Whenever I go into another center, I ask the physicians what they do differently for this subset of patients, and I often am told a variety of methods. Not all may work, but hopefully the physician has researched them, asked colleagues about them, and has gone to an academic conference where it was discussed.

This generates another important point. Good fertility centers promote professional development opportunities for their staff. They are willing to have either an in-house nurse educator or employ an outside consultant to educate and enrich their nursing staff. They are always striving to refine current protocols and standing orders. They send their staff to conferences, both local and national. They support the staff’s efforts at obtaining continuing education units or advancing their degrees. In return, the staff feels valued, which leads to higher morale and better patient care.
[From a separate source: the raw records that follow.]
Lemma updateBlock_unknown_noop_known_merge_witness :
  BlockManager.updateBlock Sample.host "zz" (contentPatch "new") Sample.editing
  = Some (Normal tt, Sample.editing)
  ∧ ∃ s' r',
      BlockManager.updateBlock Sample.host "a" (contentPatch "new") Sample.editing
      = Some (Normal tt, s')
      ∧ (content <$> BlockManager.blocks s' !! "a") = Some "new"
      ∧ (DataManager.blocks <$> BlockManager.data s')
        = Some (DataManager.put r' (DataManager.blocks Sample.flat))
      ∧ content r' = "new" ∧ updatedAt r' = "2024-01-01T00:00:0".
Proof.
  split.
  - apply (updateBlock_unknown_noop_known_merge Sample.host "zz" (contentPatch "new")
             Sample.editing).
    vm_compute. reflexivity.
  - destruct (updateBlock_unknown_noop_known_merge Sample.host "a" (contentPatch "new")
                Sample.editing) as [_ Hknown].
    destruct (Hknown (Sample.block "a" None "paragraph" "A" 0) Sample.flat
                (Sample.block "a" None "paragraph" "A" 0))
      as (Hrun & Hstamp & _); [vm_compute; reflexivity | reflexivity | reflexivity |].
    eexists _, _. split; [exact Hrun|].
    split; [vm_compute; reflexivity|]. split; [reflexivity|].
    split; reflexivity.
Defined.

Lemma convertBlock_replaces_type_only_witness :
  ∃ res s' ty,
    convertAll Sample.host [("a", "code"); ("a", "heading1")] Sample.withTodo
      = Some (res, s')
    ∧ BlockManager.blocks s' !! "a" = Some (withType Sample.todoBlock ty).
Proof.
  destruct (convertBlock_replaces_type_only Sample.host
              [("a", "code"); ("a", "heading1")] "a" Sample.withTodo Sample.todoBlock)
    as [(res & s' & Hrun & [ty Hty] & _) _]; [vm_compute; reflexivity|].
  exists res, s', ty. split; [exact Hrun | exact Hty].
Defined.
(** A file no reader finds text in: a text file of white space only, a
    PDF whose pages all are, a Word document whose paragraphs all are, a
    CSV file whose rows all are. *)
Definition without_text (fs : FileSystem) (file_path : string) : Prop :=
  let file_extension := FileExtraction.lower (path_suffix fs file_path) in
  (file_extension = ".txt"
   /\ exists text, read_text fs file_path = Ok text /\ whitespace_only text)
  \/ (file_extension = ".pdf"
      /\ exists pages,
           pdf_pages fs file_path = Ok pages /\ Forall whitespace_only pages)
  \/ (file_extension = ".docx"
      /\ exists paragraphs,
           docx_paragraphs fs file_path = Ok paragraphs
           /\ Forall whitespace_only paragraphs)
  \/ (file_extension = ".csv"
      /\ exists rows,
           csv_rows fs file_path = Ok rows
           /\ Forall (fun row => whitespace_only (join " | " row)) rows).

(** * A concrete deployment *)

(** Collaborators small enough to run: a file system with three files, an
    embedding that places a text on a line by its length, the absolute
    difference as distance, a model with one answer. *)
Module Scenario.

Definition handbook_text : string :=
  "alpha beta" +:+ RAGService.nl +:+ RAGService.nl
  +:+ "gamma delta" +:+ RAGService.nl +:+ RAGService.nl
  +:+ "epsilon zeta".

Definition files (path : string) : result DocData :=
  if bool_decide (path = "handbook.txt")
  then Ok {| dd_text := handbook_text; dd_filename := "handbook.txt";
             dd_file_type := ".txt"; dd_size := 37; dd_pages := None |}
  else if bool_decide (path = "blank.txt")
  then Ok {| dd_text := "   "; dd_filename := "blank.txt";
             dd_file_type := ".txt"; dd_size := 3; dd_pages := None |}
  else Raise (Exception "Error processing file").

Definition line_distance (a b : Embedding) : Q :=
  match a, b with
  | [x], [y] => if Qle_bool x y then (y - x)%Q else (x - y)%Q
  | _, _ => 2%Q
  end.

#[export] Instance collaborators : Collaborators :=
  {| settings :=
       {| chroma_db_path := "./chroma_db";
          collection_name := "company_documents";
          chunk_size := 16; chunk_overlap := 2; top_k_results := 5 |};
     process_file := files;
     embed_documents := fun texts => Ok ((fun t => [inject_Z (len t)]) <$> texts);
     embed_query_vector := fun _ => Ok [0%Q];
     llm_invoke := fun _ => Ok "Twenty days.";
     distance := line_distance;
     uuid4_str := fun n => "doc-" +:+ pretty n;
     isoformat_now := fun n => "2024-01-01T00:00:0" +:+ pretty n |}.

Definition empty_store : ChromaDB :=
  {| db_available := true; db_records := [] |}.

Definition long_text : string :=
  string_of_list_ascii (replicate 250 "x"%char).

Definition near : ChunkRecord :=
  {| rec_id := "doc-a_chunk_0"; rec_document := "Leave policy: twenty days.";
     rec_embedding := [0.1%Q];
     rec_metadata := {[ "source" := PStr "policy.txt" ]} |}.

Definition middle : ChunkRecord :=
  {| rec_id := "doc-a_chunk_1"; rec_document := "Remote work: two days a week.";
     rec_embedding := [0.3%Q];
     rec_metadata := {[ "source" := PStr "policy.txt" ]} |}.

Definition far : ChunkRecord :=
  {| rec_id := "doc-b_chunk_0"; rec_document := long_text;
     rec_embedding := [0.5%Q];
     rec_metadata := {[ "document_id" := PStr "doc-b" ]} |}.

Definition ranked_store : ChromaDB :=
  {| db_available := true; db_records := [middle; far; near] |}.

Definition question : string := "How many days of leave?".

Definition ranked_hits : list SearchHit :=
  [hit_of (0.1%Q, near); hit_of (0.3%Q, middle); hit_of (0.5%Q, far)].

Definition upload_metadata : Dict :=
  <[ "status" := PStr "active" ]>
    (<[ "upload_date" := PStr "2024-01-01T00:00:00" ]> ∅).

(** The world after the handbook has been uploaded. *)
Definition after_upload : World :=
  snd (RAGService.add_document "handbook.txt" upload_metadata
         (fresh_world empty_store)).

End Scenario.

(** A file system with five files. *)
Module Disk.

Definition missing {A} (path : string) : result A :=
  Raise (ServiceError ("[Errno 2] No such file or directory: " +:+ path)).

Definition suffixes : list (string * string) :=
  [("blank.TXT", ".TXT"); ("legacy.doc", ".doc"); ("empty.xlsx", ".xlsx");
   ("table.csv", ".csv"); ("scan.pdf", ".pdf")].

Definition disk : FileSystem :=
  {| path_name := fun path => path;
     path_suffix := fun path =>
       default EmptyString
         (snd <$> List.find (fun e => bool_decide (e.1 = path)) suffixes);
     st_size := fun path =>
       if bool_decide (path ∈ suffixes.*1) then Ok 3%Z else missing path;
     read_text := fun path =>
       if bool_decide (path = "blank.TXT")
       then Ok (" " +:+ RAGService.nl +:+ " ") else missing path;
     pdf_pages := fun path =>
       if bool_decide (path = "scan.pdf")
       then Ok ["page one"; "  "; "page three"] else missing path;
     docx_paragraphs := fun path => missing path;
     workbook_sheets := fun path =>
       if bool_decide (path = "empty.xlsx")
       then Ok [("Budget", [[None]; []])] else missing path;
     csv_rows := fun path =>
       if bool_decide (path = "table.csv")
       then Ok [["name"; "days"]; [EmptyString; EmptyString]; ["leave"; "20"]]
       else missing path |}.

#[export] Instance collaborators : Collaborators :=
  reading disk Scenario.collaborators.

End Disk.

(** The deployment of [Scenario] while the generative model is out of
    quota, and its store while the storage is unreachable. *)
Module Outage.

Definition quota_exceeded : exn := ServiceError "429 quota exceeded".

Definition collaborators : Collaborators :=
  {| settings := @settings Scenario.collaborators;
     process_file := Scenario.files;
     embed_documents := @embed_documents Scenario.collaborators;
     embed_query_vector := @embed_query_vector Scenario.collaborators;
     llm_invoke := fun _ => Raise quota_exceeded;
     distance := Scenario.line_distance;
     uuid4_str := @uuid4_str Scenario.collaborators;
     isoformat_now := @isoformat_now Scenario.collaborators |}.
(** * TRAKer: a shallow embedding of [trak/traker.py]

    The featurization pipeline of [TRAKer] is embedded as pure functions
    over an explicit object state.  A Python method that may raise becomes a
    function from the object before the call to an outcome (a value or the
    exception raised) together with the object after the call, so that what
    a failing call has already written stays visible.

    The tensor library, the automatic-differentiation facilities and the
    caller-supplied capabilities (model, output function, output-to-loss
    function, projector class) are collaborators of the source; the part of
    their behaviour the source relies on is written out in [Torch], and what
    stays opaque is collected in the classes [Numeric] and
    [Collaborators]. *)

From Stdlib Require Import ZArith Lia Bool.
From stdpp Require Import base list strings.
(** * Object detection demo: detector adapter, proximity tracker, ROI monitor

    A shallow embedding of [src/utils/objectDetection.ts] (class
    [ObjectDetector]) and of the zone-violation effect of
    [src/components/ROIAlerts.tsx], with the properties of the
    specification stated and proved over it.

    Number model.  JavaScript numbers are IEEE doubles.  A finite double
    is a rational ([Q]); each arithmetic operation of the adapter takes
    the exact result and rounds it to the nearest double, ties to even
    ([Js.fl]).  The division [width / height], which can leave the finite
    range, returns a [Number] with the two infinities and NaN.  Every
    field that goes through [Math.round] is an integer ([Z]); the
    track-id counter is an integer and [++] is exact (doubles count
    exactly up to 2^53).  The exponent of a double is not bounded above
    in the model: results of magnitude [2^1024] and more, which
    JavaScript turns into an infinity, are outside it, and so is the
    sign of zero.  The ROI monitor adds integers and halves of integers,
    the pixel coordinates of the records and of the zones, on which the
    operations of doubles are exact; its arithmetic is taken as exact. *)

From Stdlib Require Import ZArith QArith Qround Qabs Qpower List Bool Lia.
From Stdlib Require Import String Ascii DecimalString.
From Stdlib Require Import Reals Lra Lqa.
From Stdlib Require DecimalZ Floats.
Import ListNotations.

Open Scope Z_scope.

(** ** JavaScript numbers *)

Module Js.

(** A double: a finite value, [Infinity], [-Infinity] or [NaN]. *)
Inductive Number : Type :=
| Finite (q : Q)
| PosInfinity
| NegInfinity
| NaN.

(** *** Rounding to the nearest double

    The finite doubles are the rationals [m * 2^e] with [|m| < 2^53] and
    [e >= -1074]. *)

(** The integer [k] with [2^k <= a < 2^(k+1)], for [0 < a]. *)
Definition ilog2 (a : Q) : Z :=
  let k := Z.log2 (Qnum a) - Z.log2 (Zpos (Qden a)) in
  if Qle_bool (2 ^ k) a then k else k - 1.

(** The integer nearest to [s]; a tie goes to the even one. *)
Definition roundTiesToEven (s : Q) : Z :=
  let f := Qfloor s in
  match (s - inject_Z f ?= 1 # 2)%Q with
  | Lt => f
  | Gt => f + 1
  | Eq => if Z.even f then f else f + 1
  end.

(** The exponent of the last bit of the doubles around [a], for [0 < a]:
    53 significant bits, and [2^-1074] in the subnormal range. *)
Definition exponent (a : Q) : Z := Z.max (-1074) (ilog2 a - 52).

(** The double nearest to [a], for [0 < a]. *)
Definition nearest (a : Q) : Q :=
  let e := exponent a in (inject_Z (roundTiesToEven (a / 2 ^ e)) * 2 ^ e)%Q.

(** The double nearest to [q], as a reduced fraction. *)
Definition fl (q : Q) : Q :=
  let q := Qred q in
  match (q ?= 0)%Q with
  | Eq => 0%Q
  | Gt => Qred (nearest q)
  | Lt => Qred (- nearest (- q))
  end.

(** [a + b], [a * b] and [a / b] (for [b] not zero) on finite doubles. *)
Definition add (a b : Q) : Q := fl (a + b).
Definition mul (a b : Q) : Q := fl (a * b).
Definition quot (a b : Q) : Q := fl (a / b).

(** [Math.round(q)]: the integer [floor(q + 0.5)] (ties go up).  On a
    double the result is a double, so no rounding follows. *)
Definition Math_round (q : Q) : Z := Qfloor (q + (1 # 2)).

(** [a / b] on finite operands. *)
Definition div (a b : Q) : Number :=
  if Qeq_bool b 0 then
    match Qcompare a 0 with
    | Gt => PosInfinity
    | Lt => NegInfinity
    | Eq => NaN
    end
  else Finite (quot a b).

(** [Math.round(n * 100) / 100]. *)
Definition round2 (n : Number) : Number :=
  match n with
  | Finite q => Finite (quot (inject_Z (Math_round (mul q 100))) 100)
  | PosInfinity => PosInfinity
  | NegInfinity => NegInfinity
  | NaN => NaN
  end.

(** Template-literal rendering of an integer, [`${n}`]. *)
Definition toString (n : Z) : string := NilZero.string_of_int (Z.to_int n).

End Js.

(** ** The doubles of the kernel

    Rocq's primitive floats are the binary64 numbers with the operations
    of IEEE 754, rounding to nearest, ties to even.  [Binary64.all_agree]
    compares [Js.fl], applied to the exact sum, difference, product and
    quotient of two doubles, with the result of the primitive operation,
    on every pair of [samples] whose result is finite. *)

Module Binary64.
Import Floats.
(** C9.  No operation clears the latch: a handler invocation, the signal
    handler, a turn of the loop and [main] as a whole all leave a set
    latch set.  The loop tests the latch before each wait: entered with
    the latch set it performs nothing.  In every run of [main], the
    events that follow an execution of [terminationRequired = true]
    contain at most one dispatch, and that run leaves the loop, releases
    the handles whose descriptor is open and returns. *)
Theorem termination_latch_monotone_and_prompt
    (env : Env) (g : Globals) (a b : list Event) :
  (forall op g', terminationRequired g' = true ->
                 terminationRequired (globals_of (run_op op g')) = true)
  /\ (forall it g', terminationRequired g' = true ->
                    terminationRequired (globals_of (loop_body it g')) = true)
  /\ (terminationRequired g = true ->
      terminationRequired (globals_of (main env g)) = true)
  /\ (forall its g', terminationRequired g' = true ->
                     run_loop its g' = (true, g', []))
  /\ (trace_of (main env g) = a ++ EvLatch :: b ->
      (count_dispatch b <= 1)%nat
      /\ result_of (main env g) = Some 0
      /\ released (trace_of (main env g))
         = open_handles (globals_of (main env g)) release_order).
Proof.
  split; [| split; [| split; [| split]]].
  - intros op g' Hg'. apply tracks_latch_mono; [apply run_op_tracks_latch | exact Hg'].
  - intros it g' Hg'.
    apply tracks_latch_mono; [apply loop_body_tracks_latch | exact Hg'].
  - apply main_latch_monotone.
  - intros its g' Hg'. apply run_loop_latched, Hg'.
  - intros Ht.
    assert (Hl : has_latch (trace_of (main env g)) = true)
      by (rewrite Ht; apply has_latch_split).
    apply main_latch_leaves in Hl.
    destruct (main_left env g Hl) as [Hr [Hrel _]].
    split; [| split; assumption].
    pose proof (main_prompt env g) as Hp. rewrite Ht in Hp.
    pose proof (after_latch_split a b). lia.
Qed.

Lemma termination_latch_monotone_and_prompt_witness :
  let t := trace_of (main env_run initial_globals) in
  nth_error t 24 = Some EvLatch
  /\ count_dispatch (firstn 24 t) = 2%nat
  /\ count_dispatch (skipn 25 t) = 1%nat
  /\ (count_dispatch (skipn 25 t) <= 1)%nat
  /\ result_of (main env_run initial_globals) = Some 0.
Proof.
  intros t.
  destruct (termination_latch_monotone_and_prompt env_run initial_globals
              (firstn 24 t) (skipn 25 t)) as [_ [_ [_ [_ H]]]].
  destruct H as [Hc [Hr _]]; [reflexivity |].
  repeat split; try assumption; reflexivity.
Defined.

(** * Further properties of the code *)

(** ** [InitPeripheralsAndHandlers] *)

Lemma init_first_failure (env : Env) (g : Globals) :
  result_of (InitPeripheralsAndHandlers env g)
    = match first_failure env acquisition_order with
      | None => 0
      | Some _ => -1
      end
  /\ attempted (trace_of (InitPeripheralsAndHandlers env g))
    = acquired (trace_of (InitPeripheralsAndHandlers env g))
      ++ match first_failure env acquisition_order with
         | None => []
         | Some h => [h]
         end.
Proof. start_paths env ltac:(split; reflexivity). Qed.

(** X1.  [InitPeripheralsAndHandlers] makes the acquisition calls in the
    order epoll, button, button timer, green LED, IN4, IN3, IN2, IN1,
    stepper timer and stops at the first call that returns a negative
    value: that call is the last one attempted and the only failed one,
    the calls before it all succeeded, and the function returns -1.  It
    returns 0 exactly when no call fails, and then all nine were made. *)
Theorem init_stops_at_first_failure (env : Env) (g : Globals) :
  let r := InitPeripheralsAndHandlers env g in
  result_of r = match first_failure env acquisition_order with
                | None => 0
                | Some _ => -1
                end
  /\ attempted (trace_of r)
     = acquired (trace_of r)
       ++ match first_failure env acquisition_order with
          | None => []
          | Some h => [h]
          end
  /\ attempted (trace_of r) = attempted_prefix env acquisition_order
  /\ acquired (trace_of r) = opened_prefix env acquisition_order
  /\ (first_failure env acquisition_order = None ->
      acquired (trace_of r) = acquisition_order).
Proof.
  cbv zeta. destruct (init_first_failure env g) as [Hr Ha].
  split; [exact Hr | split; [exact Ha | split; [apply init_attempted | split]]].
  - apply init_acquired.
  - intros Hn. rewrite Hn, app_nil_r in Ha. rewrite <- Ha, init_attempted.
    revert Hn. unfold acquisition_order. cbn [first_failure attempted_prefix].
    repeat match goal with
           | |- context [open_result env ?h <? 0] =>
               destruct (open_result env h <? 0)
           end; intros Hn; try discriminate Hn; reflexivity.
Qed.

Lemma init_stops_at_first_failure_witness :
  acquired (trace_of (InitPeripheralsAndHandlers env_run initial_globals))
  = acquisition_order
  /\ attempted (trace_of (InitPeripheralsAndHandlers env_led_fails initial_globals))
     = [epollFd; button_A_GpioFd; buttonPollTimerFd; greenLEDFd].
Proof.
  destruct (init_stops_at_first_failure env_run initial_globals)
    as [_ [_ [_ [_ H]]]].
  destruct (init_stops_at_first_failure env_led_fails initial_globals)
    as [_ [_ [H' _]]].
  split; [apply H; reflexivity | exact H'].
Defined.

(** X2.  After [InitPeripheralsAndHandlers] each descriptor variable on
    which an acquisition was attempted holds what that call returned
    (also the negative value of the failed call); the variables of the
    calls never reached keep their value; no other file-scope variable
    changes.  When the function returns 0 every descriptor variable
    holds a non-negative descriptor. *)
Theorem init_stores_descriptors (env : Env) (g : Globals) (h : Handle) :
  let g' := globals_of (InitPeripheralsAndHandlers env g) in
  fd g' h = (if Handle_in h (attempted_prefix env acquisition_order)
             then open_result env h else fd g h)
  /\ terminationRequired g' = terminationRequired g
  /\ buttonState g' = buttonState g
  /\ isMotorTurning g' = isMotorTurning g
  /\ stepNumber g' = stepNumber g
  /\ (result_of (InitPeripheralsAndHandlers env g) = 0 ->
      fd g' h = open_result env h /\ 0 <= fd g' h).
Proof.
  cbv zeta. split; [apply init_fd |].
  destruct (init_other_globals env g) as [H1 [H2 [H3 H4]]].
  repeat (split; [assumption |]).
  rewrite init_result, init_fd. unfold all_opened, acquisition_order.
  cbn [forallb attempted_prefix].
  repeat match goal with
         | |- context [open_result env ?h' <? 0] =>
             let E := fresh "E" in destruct (Z.ltb_spec (open_result env h') 0)
         end; cbn [negb andb]; intros Hr; try discriminate Hr;
    destruct h; cbn; split; (reflexivity || assumption).
Qed.

Lemma init_stores_descriptors_witness :
  fd (globals_of (InitPeripheralsAndHandlers env_run initial_globals)) IN1 = 10
  /\ fd (globals_of (InitPeripheralsAndHandlers env_led_fails initial_globals))
       greenLEDFd = -1
  /\ fd (globals_of (InitPeripheralsAndHandlers env_led_fails initial_globals))
       IN4 = -1.
Proof.
  destruct (init_stores_descriptors env_run initial_globals IN1)
    as [_ [_ [_ [_ [_ H]]]]].
  destruct (init_stores_descriptors env_led_fails initial_globals greenLEDFd)
    as [H1 _].
  destruct (init_stores_descriptors env_led_fails initial_globals IN4)
    as [H2 _].
  destruct H as [H _]; [reflexivity |].
  split; [exact H | split; [exact H1 | exact H2]].
Defined.

Ltac conf_fin :=
  repeat match goal with
         | |- _ /\ _ => split
         | |- Forall _ [] => constructor
         | |- Forall _ (_ :: _) => constructor
         | |- NoDup [] => constructor
         | |- NoDup (_ :: _) => constructor
         | |- ~ In _ _ => cbn; intuition discriminate
         | |- _ \/ _ => first [left; reflexivity | right; reflexivity]
         | |- _ = _ -> _ => let H := fresh in intros H; try discriminate H
         | |- _ = _ => reflexivity
         end.

(** X3.  On every path through [InitPeripheralsAndHandlers] each line
    opened as an output (green LED, IN4, IN3, IN2, IN1) is opened at the
    high level, the level the Step Sequencer writes to de-energise the
    motor and the Button Monitor writes to switch the LED off; no board
    pin and no line is opened twice; the only timers created are the
    button timer (1000000 ns, registered with [buttonEventData]) and the
    stepper timer (2048000 ns, registered with [motorTurnEventData]).
    When the function returns 0 all five lines and both timers exist. *)
Theorem init_opens_lines_inactive (env : Env) (g : Globals) :
  let t := trace_of (InitPeripheralsAndHandlers env g) in
  Forall (fun p => snd p = GPIO_Value_High) (output_levels t)
  /\ NoDup (map fst (output_levels t))
  /\ NoDup (pins_opened t)
  /\ Forall (fun x => x = (buttonPollTimerFd, 1000000, buttonEventData)
                      \/ x = (stepperMotorTimerFd, 2048000, motorTurnEventData))
            (timers_created t)
  /\ (result_of (InitPeripheralsAndHandlers env g) = 0 ->
      output_levels t
      = map (fun h => (h, GPIO_Value_High)) [greenLEDFd; IN4; IN3; IN2; IN1]
      /\ timers_created t
         = [(buttonPollTimerFd, 1000000, buttonEventData);
            (stepperMotorTimerFd, 2048000, motorTurnEventData)]).
Proof.
  cbv zeta. start_paths env ltac:(cbn [map fst snd]; conf_fin).
Qed.

Lemma init_opens_lines_inactive_witness :
  output_levels (trace_of (InitPeripheralsAndHandlers env_run initial_globals))
  = [(greenLEDFd, GPIO_Value_High); (IN4, GPIO_Value_High);
     (IN3, GPIO_Value_High); (IN2, GPIO_Value_High); (IN1, GPIO_Value_High)].
Proof.
  destruct (init_opens_lines_inactive env_run initial_globals)
    as [_ [_ [_ [_ H]]]].
  destruct H as [H _]; [reflexivity | exact H].
Defined.

(** ** Handlers *)

Lemma wrap_int_small (z : Z) : - 2 ^ 31 <= z < 2 ^ 31 -> wrap_int z = z.
Proof.
  intros H. unfold wrap_int. rewrite Z.mod_small; lia.
Qed.

(** X4.  The [default] branch of the Step Sequencer: with the timer
    acknowledged, [isMotorTurning] set and [stepNumber] outside 0..3 (and
    below [INT_MAX]), the handler writes no line, logs nothing and only
    increments [stepNumber] by one. *)
Theorem stepper_default_branch (io : TimerIO) (g : Globals) :
  consume_status io = 0 ->
  isMotorTurning g = true ->
  ~ (0 <= stepNumber g <= 3) ->
  - 2 ^ 31 <= stepNumber g < 2 ^ 31 - 1 ->
  StepperMotorEventHandler io g
  = (tt, with_motor true (stepNumber g + 1) g, []).
Proof.
  intros Hc Ht Hout Hint. open_globals g. open_io io. subst cs turning.
  unfold with_motor. cbn [fd terminationRequired buttonState].
  run_handler. change (0 =? 0) with true. run_handler.
  destruct (Z.eqb_spec step 0) as [E | _]; [exfalso; lia |].
  destruct (Z.eqb_spec step 1) as [E | _]; [exfalso; lia |].
  destruct (Z.eqb_spec step 2) as [E | _]; [exfalso; lia |].
  destruct (Z.eqb_spec step 3) as [E | _]; [exfalso; lia |].
  run_handler. rewrite wrap_int_small by lia.
  destruct (Z.eqb_spec (step + 1) 4) as [E | _]; [exfalso; lia |].
  reflexivity.
Qed.

Lemma stepper_default_branch_witness :
  StepperMotorEventHandler (io_ok GPIO_Value_Low)
    (with_motor true 7 initial_globals)
  = (tt, with_motor true 8 initial_globals, [])
  /\ StepperMotorEventHandler (io_ok GPIO_Value_Low)
       (with_motor true (-1) initial_globals)
     = (tt, with_motor true 0 initial_globals, []).
Proof.
  split.
  - apply (stepper_default_branch (io_ok GPIO_Value_Low)
             (with_motor true 7 initial_globals)); cbn; try reflexivity; lia.
  - apply (stepper_default_branch (io_ok GPIO_Value_Low)
             (with_motor true (-1) initial_globals)); cbn; try reflexivity; lia.
Defined.




(** What a Button Monitor invocation does to the motor state, by case. *)
Lemma button_globals (io : TimerIO) (g : Globals) :
  globals_of (ButtonTimerEventHandler io g)
  = if poll_succeeds io then
      match get_value io with
      | GPIO_Value_High => with_motor false 0 g
      | GPIO_Value_Low => with_motor true (stepNumber g) g
      end
    else latched g.
Proof.
  unfold poll_succeeds.
  destruct (Z.eqb_spec (consume_status io) 0) as [Hc | Hc]; cbn [andb].
  - destruct (Z.eqb_spec (get_status io) 0) as [Hr | Hr].
    + destruct (get_value io) eqn:Hv.
      * rewrite (button_pressed io g Hc Hr Hv). reflexivity.
      * rewrite (button_released io g Hc Hr Hv). reflexivity.
    + rewrite (button_read_fails io g Hc Hr). reflexivity.
  - rewrite (button_consume_fails io g Hc). reflexivity.
Qed.
(** On an RGBA canvas the compositor takes its pasting branch, and every
    call of it returns. *)
Lemma composite_on_white_runs (img : Image) :
  mode img = RGBA → 0 ≤ width img → 0 ≤ height img →
  ∃ bg alpha out,
    PIL.new RGB (width img, height img) [255; 255; 255] = Ok bg ∧
    Py.index (PIL.split img) (-1) = Ok alpha ∧
    PIL.paste bg img (0, 0) (Some alpha) = Ok out ∧
    composite_on_white img = Ok out.
Proof.
  intros Hmode Hw Hh.
  set (bg := mkImage RGB (width img) (height img)
               (tabulate (width img) (height img) (λ _ _, [255; 255; 255]))).
  set (alpha := mkImage L (width img) (height img)
                  (tabulate (width img) (height img)
                     (λ x y, [chan (pixel_or_zero img x y) 3]))).
  assert (Hbg : PIL.new RGB (width img, height img) [255; 255; 255] = Ok bg)
    by (by apply new_ok).
  assert (Halpha : Py.index (PIL.split img) (-1) = Ok alpha).
  { unfold PIL.split. rewrite Hmode. cbn [bands seq fmap list_fmap].
    by rewrite index_last_of_4. }
  assert (Hpaste : ∃ out, PIL.paste bg img (0, 0) (Some alpha) = Ok out).
  { unfold PIL.paste, PIL.mask_fits.
    rewrite decide_True by (right; by rewrite Hmode).
    rewrite bool_decide_eq_true_2 by done. by eexists. }
  destruct Hpaste as [out Hpaste].
  exists bg, alpha, out. do 3 (split; [done|]).
  unfold composite_on_white. rewrite decide_False by (by intros []).
  rewrite Hbg. run_bind. rewrite Halpha. run_bind. exact Hpaste.
Qed.

Lemma saves_header (line : string) (show : string → string)
    (files : list string) (t : list event) :
  saves (Print line :: ((λ p, Print (show p)) <$> files) ++ t) = saves t.
Proof.
  rewrite saves_print, saves_app.
  rewrite (list_fmap_compose show Print). by rewrite saves_prints.
Qed.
Currently the CDC database lists 450+ REI centers in the US that report to SART and offer infertility treatments. The choice of which fertility clinic to use (or in which to work) is a big one and ultimately, like any big decision, one that you will probably make with a combination of information gathering, logic and your gut instinct.

Hopefully, these tips will help you refine your search for the REI center that meets your needs.